Вот и воздух! Здесь можно было дышать. Тихо присел на корточки, прислушался. Сестрички не спали. Я застал на середине рассказ Сибиллы, которая сквозь дым сигареты плела небылицы:
- Чего мы только не видим! Как-то работала в больнице, где жил монстр: Машка и Дашка - две головы, два женских торса, каждый с двумя грудями, но на одном туловище. Одна голова постоянно бранилась: "Ты, Машка, жрешь чего не попадя, а у меня от тебя брюхо болит". Вначале забавляло. Потом тоскливо стало. Ко всему привыкаешь.
- Так, может, и про трехголовых драконов это не сказки? - спросила доверчивая Наташка. Фантазия ее разыгралась. - А что, может, был такой же чудик, мужик с тремя головами... И девушек себе крал, потому что так ни одна бы к нему ни за что не пошла. Страшно ведь.

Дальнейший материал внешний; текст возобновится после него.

(** C2 as stated fails: a model that asks for tools at every step is
    invoked 5 times in the turn, not 10. *)
Lemma always_tools_turn_stops_at_five :
  (forall snapshot, exists r,
      eager_model snapshot = Ok r /\ ai_tool_calls r <> [])
  /\ List.length
       (model_calls (snd (compose_reply eager_model memory_tool_node "hello" quiet)))
     = 5
  /\ List.length
       (model_calls (snd (compose_reply eager_model memory_tool_node "hello" quiet)))
     <> 10.
Proof.
  split; [exact eager_model_always_requests_tools|].
  split; [reflexivity|].
  vm_compute. discriminate.
Qed.

Lemma model_failure_gives_apology_witness :
  outbox (snd (handle_message failing_model memory_tool_node telegram_ok
                 (Some "hello") 7 quiet))
  = [SendChatAction 7 "typing";
     SendMessage 7 (VStr "Sorry, I encountered an internal error. Please try again.")].
Proof.
  eapply (model_failure_gives_apology failing_model memory_tool_node "hello" 7 quiet).
  - reflexivity.
  - reflexivity.
Defined.

Lemma fresh_state_and_growing_log_witness :
  let earlier :=
    snd (handle_message one_lookup_model memory_tool_node telegram_ok
           (Some "who is Pooya?") 7 quiet) in
  exists snaps,
    model_calls (snd (handle_message one_lookup_model memory_tool_node telegram_ok
                        (Some "hello") 7 earlier))
    = (model_calls earlier ++ snaps)%list
    /\ hd_error snaps
       = Some [SystemMessage (VStr system_message); HumanMessage (VStr "hello")]
    /\ Sorted extends snaps.
Proof.
  intros earlier.
  destruct (fresh_state_and_growing_log one_lookup_model memory_tool_node
              "hello" 7 earlier eq_refl) as [[snaps H] _].
  exists snaps. exact H.
Defined.
Lemma sculptMesh_isModifying b last st point normal :
  isModifying (sculptMesh computeVertexNormals b last st point normal)
  = isModifying st.
Proof.
  unfold sculptMesh. destruct (meshRef st) as [mesh|]; [|reflexivity].
  destruct (geometry mesh); reflexivity.
Qed.

Lemma handlePointerMove_isModifying r st cx cy rect hits :
  isModifying (handlePointerMove computeVertexNormals r st cx cy rect hits)
  = isModifying st.
Proof.
  unfold handlePointerMove. cbv zeta. destruct hits as [|hit hits]; [reflexivity|].
  destruct (r_isModifying r); [|reflexivity].
  now rewrite sculptMesh_isModifying.
Qed.

Lemma handlePointerMove_inverse r st cx cy rect hits :
  inverseMatrixOf (handlePointerMove computeVertexNormals r st cx cy rect hits)
  = inverseMatrixOf st.
Proof.
  unfold handlePointerMove. cbv zeta. destruct hits as [|hit hits]; [reflexivity|].
  destruct (r_isModifying r); [|reflexivity].
  now rewrite sculptMesh_inverse.
Qed.

(** While the button is held, a pointer move sculpts with the values of
    the listeners' render [r]: the cursor delta is taken from
    [r_lastMousePosition r]. *)
Lemma handlePointerMove_positions r st cx cy rect hit hits :
  r_isModifying r = true ->
  scenePositions
    (handlePointerMove computeVertexNormals r st cx cy rect (hit :: hits))
  = map (sculptVertex (r_brush r)
           (applyMatrix4 (point hit) (inverseMatrixOf st)) (inverseMatrixOf st)
           (face_normal hit)
           (mkVector2 (((cx - left rect) / width rect) * 2 - 1)
                      (- ((cy - top rect) / height rect) * 2 + 1))
           (r_lastMousePosition r))
        (scenePositions st).
Proof.
  intros Hmod. unfold handlePointerMove. cbv zeta. rewrite Hmod.
  rewrite sculptMesh_positions. reflexivity.
Qed.

(** A pointer move under unchanged props never replaces the listeners:
    they stay those of the render [r], with its [lastMousePosition],
    whatever [setLastMousePosition] has stored since. *)
Lemma pointermove_keeps_listeners v r cx cy rect hits :
  listeners v = Some r ->
  isModifying (scene v) = r_isModifying r ->
  dispatch computeVertexNormals v (r_brush r, pointermove cx cy rect hits)
  = mkViewer
      (handlePointerMove computeVertexNormals r (scene v) cx cy rect hits)
      (Some r).
Proof.
  intros Hl Hmod. unfold dispatch. rewrite Hl.
  destruct (Brush_eq_dec (r_brush r) (r_brush r)) as [_|Hne]; [|contradiction].
  rewrite handlePointerMove_isModifying, Hmod, Bool.eqb_reflx. reflexivity.
Qed.

(** Pressing the left button registers the listeners of the render that
    follows, whose [lastMousePosition] is the cursor at that moment. *)
Lemma pointerdown_registers v r :
  listeners v = Some r ->
  r_isModifying r = false ->
  dispatch computeVertexNormals v (r_brush r, pointerdown 0)
  = mkViewer (handlePointerDown (scene v) 0)
      (Some (mkRender (r_brush r) true (mouse (scene v)))).
Proof.
  intros Hl Hmod. unfold dispatch. rewrite Hl.
  destruct (Brush_eq_dec (r_brush r) (r_brush r)) as [_|Hne]; [|contradiction].
  rewrite Hmod. reflexivity.
Qed.

End Strokes.

(** ** Loading *)

(** C9 as stated fails: nothing checks the positions or the triangle
    indices. A model whose only mesh has no vertex and a triangle with
    indices 7, 8, 9 passes the uploader's validation and is loaded: it
    becomes the sculpted mesh, with an empty snapshot. *)
Lemma invalid_mesh_is_loaded :
  position Example.badGeometry = []
  /\ index Example.badGeometry = Some [7; 8; 9]%nat
  /\ validateAndProcessModel Example.badModel = onModelLoaded Example.badModel
  /\ sceneGeometry
       (processLoadedModel Example.computeVertexNormals Example.emptyScene
          Example.badModel)
     = Some Example.badGeometry
  /\ originalVertices
       (processLoadedModel Example.computeVertexNormals Example.emptyScene
          Example.badModel)
     = Some [].
Proof. repeat split. Qed.

Lemma validate_accepts (model : Object3D) :
  validateAndProcessModel model = onModelLoaded model
  <-> children_of model <> []
      /\ existsb isValidGeometry (traverse model) = true.
Proof.
  unfold validateAndProcessModel.
  destruct (children_of model) as [|child rest].
  - split; [discriminate|]. intros [Hne _]. contradiction.
  - destruct (existsb isValidGeometry (traverse model)).
    + split; [intros _; split; [discriminate|reflexivity]|reflexivity].
    + split; [discriminate|]. intros [_ Hf]. discriminate.
Qed.

Lemma Object3D_induction (P : Object3D -> Prop) :
  (forall m cs, Forall P cs -> P (Object3D_node m cs)) -> forall o, P o.
Proof.
  intros H. fix IH 1. intros [m cs]. apply H.
  induction cs as [|c cs IHcs]; constructor; [apply IH|exact IHcs].
Qed.

Lemma traverse_ofObject3D (o : Object3D) :
  Loaded.traverse (Loaded.ofObject3D o)
  = map (option_map Loaded.ofMesh) (traverse o).
Proof.
  induction o as [m cs IH] using Object3D_induction.
  cbn [Loaded.ofObject3D Loaded.traverse traverse map]. f_equal.
  induction IH as [|c cs Hc _ IHcs]; [reflexivity|].
  cbn [map concat]. rewrite map_app, Hc. f_equal. exact IHcs.
Qed.

Lemma firstMesh_ofMesh (visited : list (option Mesh)) :
  Loaded.firstMesh (map (option_map Loaded.ofMesh) visited)
  = option_map Loaded.ofMesh (firstMesh visited).
Proof.
  induction visited as [|[m|] rest IH]; [reflexivity|reflexivity|exact IH].
Qed.

Lemma processLoadedModel_ofObject3D
    (computeVertexNormals : option (list nat) -> list Vector3 -> list Vector3)
    (st : EditableScene) (model : Object3D) :
  Loaded.processLoadedModel computeVertexNormals st (Loaded.ofObject3D model)
  = Returns (processLoadedModel computeVertexNormals st model).
Proof.
  unfold Loaded.processLoadedModel, processLoadedModel.
  rewrite traverse_ofObject3D, firstMesh_ofMesh.
  destruct (firstMesh (traverse model)) as [[[g|] mw]|]; reflexivity.
Qed.

(** The first mesh of a traversal is the one that only nodes that are no
    mesh precede. *)
Lemma firstMesh_first (pre post : list (option LoadedMesh)) (mainMesh : LoadedMesh) :
  Forall (fun visited => visited = None) pre ->
  Loaded.firstMesh (pre ++ Some mainMesh :: post) = Some mainMesh.
Proof.
  induction 1 as [|node pre Hnode _ IH]; [reflexivity|].
  subst node. exact IH.
Qed.

(** The Smooth stroke of the samples on the loaded pair model: the vertex
    (1, 0, 0) of the triangle goes to (0.975, 0, 0). *)
Lemma example_loaded_stroke (loaded : EditableScene) :
  Loaded.processLoadedModel Example.computeVertexNormals Example.emptyScene
    Samples.pairModel = Returns loaded ->
  scenePositions
    (scene (run Example.computeVertexNormals (mount Samples.smoothBrush loaded)
              Samples.smoothStroke)) !! 1%nat
  = Some (mkVector3 0.975 0 0).
Proof.
  intros Hload. injection Hload as <-.
  set (cvn := Example.computeVertexNormals).
  set (loaded :=
    mkScene
      (Some (mkMesh (Some (recompute cvn (mkGeometry Example.triangle [] None)))
               Matrix4.identity))
      Vector3.zero false (mkVector2 0 0) (Some Example.triangle) false
      (mkVector2 0 0)).
  set (r0 := render Samples.smoothBrush loaded).
  set (r1 := mkRender Samples.smoothBrush true (mkVector2 0 0)).
  set (st1 := handlePointerDown loaded 0).
  set (hit := mkIntersection Vector3.zero None).
  set (st2 := handlePointerMove cvn r1 st1 1 1 (mkRect 0 0 2 2) [hit]).
  assert (H1 : dispatch cvn (mount Samples.smoothBrush loaded)
                 (Samples.smoothBrush, pointerdown 0)
               = mkViewer st1 (Some r1)).
  { exact (pointerdown_registers cvn (mkViewer loaded (Some r0)) r0
             eq_refl eq_refl). }
  assert (H2 : dispatch cvn (mkViewer st1 (Some r1))
                 (Samples.smoothBrush, pointermove 1 1 (mkRect 0 0 2 2) [hit])
               = mkViewer st2 (Some r1)).
  { exact (pointermove_keeps_listeners cvn (mkViewer st1 (Some r1)) r1 1 1
             (mkRect 0 0 2 2) [hit] eq_refl eq_refl). }
  change (run cvn (mount Samples.smoothBrush loaded) Samples.smoothStroke)
    with (dispatch cvn
            (dispatch cvn (mount Samples.smoothBrush loaded)
               (Samples.smoothBrush, pointerdown 0))
            (Samples.smoothBrush, pointermove 1 1 (mkRect 0 0 2 2) [hit])).
  rewrite H1, H2. cbn [scene]. unfold st2.
  rewrite handlePointerMove_positions by reflexivity.
  assert (Hinv1 : inverseMatrixOf st1 = Matrix4.identity) by exact invert_identity.
  rewrite Hinv1, applyMatrix4_identity, lookup_map.
  change (scenePositions st1 !! 1%nat) with (Some (mkVector3 1 0 0)).
  cbn [option_map point hit]. f_equal.
  rewrite (sculptVertex_inside _ _ _ _ _ _ _ 1 example_dist1)
    by (cbn [brushSize r_brush r1 Samples.smoothBrush]; lra).
  unfold toolEffect, Vector3.lerp, Vector3.zero.
  cbn [activeTool brushStrength brushSize r_brush r1 Samples.smoothBrush vx vy vz].
  f_equal; lra.
Qed.

(** C9, as the code has it. [processLoadedModel] takes as the sculpted
    mesh the first mesh in traversal order: the one that only nodes that
    are no mesh precede, whatever follows it. When that mesh's geometry
    has a position attribute, whatever the array holds (no vertex at
    all, triangle indices out of range), the call returns with the
    normals recomputed and with [originalVertices] a copy of the
    position array that no later pointer event alters. The only
    exception is the TypeError raised when the geometry has no position
    attribute; it leaves the component's state as it was. The uploader's
    validation accepts exactly the models with at least one child and
    one mesh that has a geometry. *)
Theorem processLoadedModel_captures
    (computeVertexNormals : option (list nat) -> list Vector3 -> list Vector3)
    (st0 : EditableScene) (loadedObject : LoadedObject3D)
    (pre post : list (option LoadedMesh)) (mainMesh : LoadedMesh) :
  Loaded.traverse loadedObject = pre ++ Some mainMesh :: post ->
  Forall (fun visited => visited = None) pre ->
  (forall (g : LoadedGeometry) (positions : list Vector3),
     loadedGeometry mainMesh = Some g ->
     attributes_position g = Some positions ->
     exists loaded : EditableScene,
       Loaded.processLoadedModel computeVertexNormals st0 loadedObject
       = Returns loaded
       /\ sceneGeometry loaded
          = Some (mkGeometry positions
                    (computeVertexNormals (loadedIndex g) positions) (loadedIndex g))
       /\ originalVertices loaded = Some positions
       /\ isLoading loaded = false
       /\ forall (b : Brush) (steps : list (Brush * PointerEvent)),
            originalVertices
              (scene (run computeVertexNormals (mount b loaded) steps))
            = Some positions)
  /\ (forall g : LoadedGeometry,
        loadedGeometry mainMesh = Some g ->
        attributes_position g = None ->
        Loaded.processLoadedModel computeVertexNormals st0 loadedObject
        = ThrowsTypeError st0)
  /\ (forall model : Object3D,
        Loaded.processLoadedModel computeVertexNormals st0 (Loaded.ofObject3D model)
        = Returns (processLoadedModel computeVertexNormals st0 model))
  /\ (forall model : Object3D,
        validateAndProcessModel model = onModelLoaded model
        <-> children_of model <> []
            /\ existsb isValidGeometry (traverse model) = true).
Proof.
  intros Htraverse Hpre.
  assert (Hfirst : Loaded.firstMesh (Loaded.traverse loadedObject) = Some mainMesh).
  { rewrite Htraverse. now apply firstMesh_first. }
  split; [|split; [|split]].
  - intros g positions Hg Hpos.
    unfold Loaded.processLoadedModel. rewrite Hfirst, Hg, Hpos.
    eexists. split; [reflexivity|].
    split; [reflexivity|]. split; [reflexivity|]. split; [reflexivity|].
    intros b steps.
    apply (tracks_run computeVertexNormals
             (mkGeometry positions (attributes_normal g) (loadedIndex g)) steps).
    split; [reflexivity|].
    eexists _, _. split; [reflexivity|]. split; [reflexivity|].
    split; reflexivity.
  - intros g Hg Hpos.
    unfold Loaded.processLoadedModel. now rewrite Hfirst, Hg, Hpos.
  - intros model. apply processLoadedModel_ofObject3D.
  - intros model. apply validate_accepts.
Qed.
(** Every call is admitted at once or queued: the gate is open, or the
    call appends the caller to the queue and suspends it there. *)
Lemma call_passes_or_queues (k : Consts) (me : TaskId) (r to : Z) (l : Live)
  (g0 : Globals) :
  admits k AtOnce g0 \/
  (admits k (FromQueue g0) g0 /\
   queryWithRetry k me r to l g0 =
     (with_queue (connectionQueue g0 ++ [me])%list g0,
      at_pc AtQueue (entering k r to), [EvEnqueue])).
Proof.
  unfold admits, gate_open, queryWithRetry.
  destruct (isSupabase k && (MAX_CONCURRENT_QUERIES k <=? activeQueries g0)).
  - right. split; [discriminate | reflexivity].
  - now left.
Qed.

(** However a call is admitted, it then runs its loop from the first
    attempt, in the state it finds. *)
Lemma admitted_enters (k : Consts) (me : TaskId) (r to : Z) (l : Live)
  (a : Admission) (g : Globals) :
  admits k a g ->
  exists ev,
    (ev = EvPass \/ ev = EvEnqueue) /\
    admitted k me r to l a g = emit [ev] (loop k 0 l (entering k r to) g).
Proof.
  destruct a as [|g0]; simpl; intros Hgate.
  - exists EvPass. split; [now left|]. now apply call_passes.
  - exists EvEnqueue. split; [now right|].
    unfold gate_open in Hgate. unfold queryWithRetry.
    destruct (isSupabase k && (MAX_CONCURRENT_QUERIES k <=? activeQueries g0));
      [reflexivity | now destruct Hgate].
Qed.

Lemma admission_is_silent (ev : Event) (evs : list Event) :
  ev = EvPass \/ ev = EvEnqueue ->
  backoffs ([ev] ++ evs) = backoffs evs /\
  attempts ([ev] ++ evs) = attempts evs /\
  error_increments ([ev] ++ evs) = error_increments evs.
Proof. intros [-> | ->]; repeat split. Qed.
(** The call [SpectralData(...)]: the dataclass fills the fields and then
    runs [__post_init__]. *)
Definition new_SpectralData (wavelengths intensities : list float)
    (spectroscopy_type : SpectroscopyType)
    (excitation_wavelength emission_wavelength : option float)
    (measurement_conditions : option (gmap string string))
  : result SpectralData :=
  let self :=
    {| wavelengths := wavelengths;
       intensities := intensities;
       spectroscopy_type := spectroscopy_type;
       excitation_wavelength := excitation_wavelength;
       emission_wavelength := emission_wavelength;
       measurement_conditions := measurement_conditions |} in
  bind (__post_init__ self) (fun _ => Ok self).


(** The properties [wavelength_range], [intensity_range] and
    [data_points]; [float] of a numpy number is that number. *)
Definition wavelength_range (self : SpectralData) : result (float * float) :=
  bind (Numpy.amin (wavelengths self)) (fun lo =>
  bind (Numpy.amax (wavelengths self)) (fun hi => Ok (lo, hi))).

Definition intensity_range (self : SpectralData) : result (float * float) :=
  bind (Numpy.amin (intensities self)) (fun lo =>
  bind (Numpy.amax (intensities self)) (fun hi => Ok (lo, hi))).

Definition data_points (self : SpectralData) : nat :=
  List.length (wavelengths self).

Section Normalize.

(** [a.mean()] and [a.std()]: numpy adds the items in an order of its
    own; the two reductions are left open. *)
Variables (mean std : list float -> float).

(** [SpectralData.normalize]: the operands are evaluated from left to
    right, an array minus a number and an array divided by a number are
    taken item by item, and the result goes through the constructor. *)
Definition normalize (self : SpectralData) (method : string) : result SpectralData :=
  bind
    (if String.eqb method "minmax" then
       bind (Numpy.amin (intensities self)) (fun lo =>
       let shifted := map (fun x => x - lo)%float (intensities self) in
       bind (Numpy.amax (intensities self)) (fun hi =>
       bind (Numpy.amin (intensities self)) (fun lo' =>
       Ok (map (fun x => x / (hi - lo'))%float shifted))))
     else if String.eqb method "zscore" then
       let shifted :=
         map (fun x => x - mean (intensities self))%float (intensities self) in
       Ok (map (fun x => x / std (intensities self))%float shifted)
     else Raise (ValueError ("Unknown normalization method: " ++ method)))
    (fun normalized_intensities =>
       new_SpectralData (wavelengths self) normalized_intensities
         (spectroscopy_type self) (excitation_wavelength self)
         (emission_wavelength self) (measurement_conditions self)).

End Normalize.

(** A [Spectrum]: the record and its three properties.  [timestamp] is
    what the caller passes, a value of the metadata or [None]. *)
Record Spectrum : Type := {
  spectral_data : SpectralData;
  measurement_name : string;
  aging_step : option nat;
  sample_id : option string;
  timestamp : option Any
}.

Definition Spectrum_wavelengths (self : Spectrum) : list float :=
  wavelengths (spectral_data self).

Definition Spectrum_intensities (self : Spectrum) : list float :=
  intensities (spectral_data self).

Definition Spectrum_spectroscopy_type (self : Spectrum) : SpectroscopyType :=
  spectroscopy_type (spectral_data self).

End Spectrum.

(** ** domain/models/quality.py: the assessment of a spectrum *)

Module Assessment.
Import Py Quality.

Record SpectralQualityAssessment : Type := {
  spectrum : Spectrum.Spectrum;
  quality_metrics : QualityMetrics;
  quality_grade : QualityGrade;
  spectral_features : option (gmap string float);
  assessment_confidence : option float;
  assessment_method : option string;
  timestamp : option Z
}.

(** The dict [grade_hierarchy]: it has every member of the enum as a key,
    and is read as a function. *)
Definition grade_hierarchy (g : QualityGrade) : Z :=
  match g with
  | EXTRA_VIRGIN => 4
  | VIRGIN => 3
  | LAMPANTE => 2
  | REFINED => 1
  | UNKNOWN => 0
  end.

(** [SpectralQualityAssessment.is_acceptable_quality]. *)
Definition is_acceptable_quality (self : SpectralQualityAssessment)
    (min_grade : QualityGrade) : bool :=
  (grade_hierarchy min_grade <=? grade_hierarchy (quality_grade self))%Z.

(** The default of [min_grade]. *)
Definition default_min_grade : QualityGrade := VIRGIN.

End Assessment.

(** ** domain/models/measurement.py *)

Module Measurement.

Inductive AgingStep : Type :=
| STEP_0 | STEP_1 | STEP_2 | STEP_3 | STEP_4
| STEP_5 | STEP_6 | STEP_7 | STEP_8 | STEP_9.

(** The [value] of each member of the enum. *)
Definition step_value (s : AgingStep) : nat :=
  match s with
  | STEP_0 => 0 | STEP_1 => 1 | STEP_2 => 2 | STEP_3 => 3 | STEP_4 => 4
  | STEP_5 => 5 | STEP_6 => 6 | STEP_7 => 7 | STEP_8 => 8 | STEP_9 => 9
  end.


#[global] Instance AgingStep_eq_dec : EqDecision AgingStep.
Proof. solve_decision. Defined.

(** A [Measurement]; [timestamp] is an [Optional[datetime]], carried as an
    opaque number that no function below reads. *)
Record Measurement : Type := {
  measurement_id : string;
  aging_step : AgingStep;
  spectroscopy_type : Spectrum.SpectroscopyType;
  spectra : list Spectrum.Spectrum;
  metadata : option (gmap string Py.Any);
  timestamp : option Z
}.

(** The loop of [__post_init__] over the spectra. *)
Fixpoint check_spectra (t : Spectrum.SpectroscopyType)
    (spectra : list Spectrum.Spectrum) : Py.result unit :=
  match spectra with
  | [] => Py.Ok tt
  | spectrum :: rest =>
      if negb (bool_decide (Spectrum.Spectrum_spectroscopy_type spectrum = t)) then
        Py.Raise (Py.ValueError "All spectra must have the same spectroscopy type")
      else check_spectra t rest
  end.

(** [Measurement.__post_init__]. *)
Definition __post_init__ (self : Measurement) : Py.result unit :=
  match spectra self with
  | [] => Py.Raise (Py.ValueError "Measurement must contain at least one spectrum")
  | _ :: _ => check_spectra (spectroscopy_type self) (spectra self)
  end.

(** The call [Measurement(...)]. *)
Definition new_Measurement (measurement_id : string) (aging_step : AgingStep)
    (spectroscopy_type : Spectrum.SpectroscopyType)
    (spectra : list Spectrum.Spectrum)
    (metadata : option (gmap string Py.Any)) (timestamp : option Z)
  : Py.result Measurement :=
  let self :=
    {| measurement_id := measurement_id;
       aging_step := aging_step;
       spectroscopy_type := spectroscopy_type;
       spectra := spectra;
       metadata := metadata;
       timestamp := timestamp |} in
  Py.bind (__post_init__ self) (fun _ => Py.Ok self).

(** The property [spectrum_count]. *)
Definition spectrum_count (self : Measurement) : nat :=
  List.length (spectra self).

(** [Measurement.get_spectrum_by_name]: the loop returns at the first
    spectrum of that name. *)
Definition get_spectrum_by_name (self : Measurement) (name : string)
  : option Spectrum.Spectrum :=
  List.find (fun spectrum => String.eqb (Spectrum.measurement_name spectrum) name)
    (spectra self).

(** [x == y] for an [Optional[float]] [x] and a float [y]. *)
Definition optional_float_eq (x : option float) (y : float) : bool :=
  match x with
  | Some x' => PrimFloat.eqb x' y
  | None => false
  end.

(** [Measurement.get_spectra_by_excitation]. *)
Definition get_spectra_by_excitation (self : Measurement)
    (excitation_wavelength : float) : list Spectrum.Spectrum :=
  List.filter
    (fun spectrum =>
       optional_float_eq
         (Spectrum.excitation_wavelength (Spectrum.spectral_data spectrum))
         excitation_wavelength)
    (spectra self).

(** An [ExperimentSession]; the times are opaque. *)
Record ExperimentSession : Type := {
  session_id : string;
  measurements : list Measurement;
  experiment_config : option (gmap string Py.Any);
  start_time : option Z;
  end_time : option Z
}.

Definition measurement_count (self : ExperimentSession) : nat :=
  List.length (measurements self).

(** [ExperimentSession.get_measurements_by_aging_step]. *)
Definition get_measurements_by_aging_step (self : ExperimentSession)
    (step : AgingStep) : list Measurement :=
  List.filter (fun m => bool_decide (aging_step m = step)) (measurements self).

(** [ExperimentSession.get_measurements_by_type]. *)
Definition get_measurements_by_type (self : ExperimentSession)
    (t : Spectrum.SpectroscopyType) : list Measurement :=
  List.filter (fun m => bool_decide (spectroscopy_type m = t)) (measurements self).

End Measurement.

(** ** infrastructure/data_sources/base.py *)

Module Base.
Import Py Measurement.
Local Open Scope string_scope.

(** [SpectroscopyStrategy._extract_aging_step], on [filename], the value of
    [file_path.name]. *)
Definition _extract_aging_step (filename : string) : AgingStep :=
  if contains "AS0" filename then STEP_0
  else if contains "AS1" filename then STEP_1
  else if contains "AS2" filename then STEP_2
  else if contains "AS3" filename then STEP_3
  else if contains "AS4" filename then STEP_4
  else if contains "AS5" filename then STEP_5
  else if contains "AS6" filename then STEP_6
  else if contains "AS7" filename then STEP_7
  else if contains "AS8" filename then STEP_8
  else if contains "AS9" filename then STEP_9
  else STEP_0.


(** The interface [SpectroscopyStrategy]: the attribute that [__init__]
    sets and the three abstract methods, each of which may raise. *)
Class SpectroscopyStrategy : Type := {
  spectroscopy_type : Spectrum.SpectroscopyType;
  load_data : Pathlib.Path -> result (list Spectrum.SpectralData);
  extract_metadata : Pathlib.Path -> result (gmap string Any);
  validate_data : list Spectrum.SpectralData -> result bool
}.

(** [SpectroscopyStrategy._extract_sample_id]. *)
Definition _extract_sample_id (file_path : Pathlib.Path) : string :=
  Pathlib.stem file_path.

(** The spectrum that the loop of [create_measurement] builds at index
    [i]. *)
Definition spectrum_at (file_path : Pathlib.Path) (metadata : gmap string Any)
    (i : nat) (spectral_data : Spectrum.SpectralData) : Spectrum.Spectrum :=
  {| Spectrum.spectral_data := spectral_data;
     Spectrum.measurement_name := "spectrum_" ++ str_of_nat i;
     Spectrum.aging_step :=
       Some (step_value (_extract_aging_step (Pathlib.name file_path)));
     Spectrum.sample_id := Some (_extract_sample_id file_path);
     Spectrum.timestamp := metadata !! "timestamp" |}.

- Все-таки ты дикая, Наташка, - сказала европейская Катя. - И с хвостом он был, и летать умел, и шкура непробиваемая, а из пасти пламя!.. Так, что ли?
- Этого писателя-философа, ну, Кузьмина из девятой палаты, - продолжала вещать, не обращая внимания на пикировку товарок, Сибилла, - Тать вроде как на опохмел себе готовит. Сразу после Рождества на стол его положит, вот увидите. Чистенький, просветленный придет. Но злой от святости. Святости переест. Тут только ему подавай! Глаз острый, рука твердая. Что хочет тогда, то и творит.
- Он же вроде хотел Глеба Работягина взять, и ему обещал, что сразу после Рождества им займется, чтоб вскоре, мол, из больницы отправить, - возразила твердо знавшая все разговоры Катя.
- Обещать-то обещал, - с силой выдохнула клуб дыма Сибилла. - Значит, отправит. Ему главное, чтоб в понедельник никто не мешал чудесить. А Глеб и так отойдет, написано на нем. Только еще будет слоняться и ныть без толку. Впрочем, Тать чего-нибудь придумает.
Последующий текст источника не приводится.